* [Task prompt]
One number is the whole answer: the tally of lines in the records that include the word "bind".

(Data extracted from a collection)
(** * Audio sample pipeline of [_exercice_version_prof.py]

    A shallow embedding of the signal functions of the exercise
    (channel interleaving, time base, sine generator, normalisation and
    the 16-bit PCM codec) together with the properties of its
    specification.

    The functions are written once, over an interface [Arith] of the
    arithmetic that NumPy performs on a sample.  Two instances are
    given:

    - [binary64], IEEE 754 double precision as specified by the
      standard library's [SpecFloat] (what the interpreter computes:
      rounding, infinities, NaN); it is executable;
    - [R], exact real arithmetic (what the specification calls a
      "real" sample, results "up to floating rounding").

    Python exceptions are values of [result]; a Python function that
    falls off its end returns [None]. *)

From Stdlib Require Import ZArith List Bool Lia.
From Stdlib.Strings Require Byte.
From Stdlib.Init Require Import Byte.
From Stdlib Require Import SpecFloat.
From Stdlib Require Import Reals Lra Zfloor.
Import ListNotations.

Set Implicit Arguments.

(** ** Python results *)

Inductive exn : Type :=
| TypeError
| ValueError.

Inductive result (A : Type) : Type :=
| Ok (a : A)
| Err (e : exn).

Arguments Ok {A} a.
Arguments Err {A} e.

Definition bind {A B : Type} (r : result A) (k : A -> result B) : result B :=
  match r with
  | Ok a => k a
  | Err e => Err e
  end.

Notation "x <- r ;; k" := (bind r (fun x => k))
  (at level 61, r at next level, right associativity).

Definition is_err {A : Type} (r : result A) : bool :=
  match r with
  | Ok _ => false
  | Err _ => true
  end.

(** ** The arithmetic of a sample *)

Class Arith (F : Type) : Type := {
  of_int : Z -> F;            (* float(z), astype(float) *)
  fadd : F -> F -> F;
  fsub : F -> F -> F;
  fmul : F -> F -> F;
  fdiv : F -> F -> F;
  fabs : F -> F;
  fisnan : F -> bool;
  feqb : F -> F -> bool;      (* a == b *)
  fltb : F -> F -> bool;      (* a < b *)
  fleb : F -> F -> bool;      (* a <= b *)
  to_int : F -> Z             (* C cast to an integer: truncation toward zero *)
}.

(** np.sin and np.pi. *)
Class Trig (F : Type) : Type := {
  fsin : F -> F;
  fpi : F
}.

(** *** IEEE 754 binary64 *)

Definition binary64 : Type := spec_float.

Definition prec64 : Z := 53.
Definition emax64 : Z := 1024.

Definition b64_of_int (z : Z) : binary64 :=
  binary_normalize prec64 emax64 z 0 false.

Definition b64_isnan (x : binary64) : bool :=
  match x with
  | S754_nan => true
  | _ => false
  end.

* [Result of this exercise]
2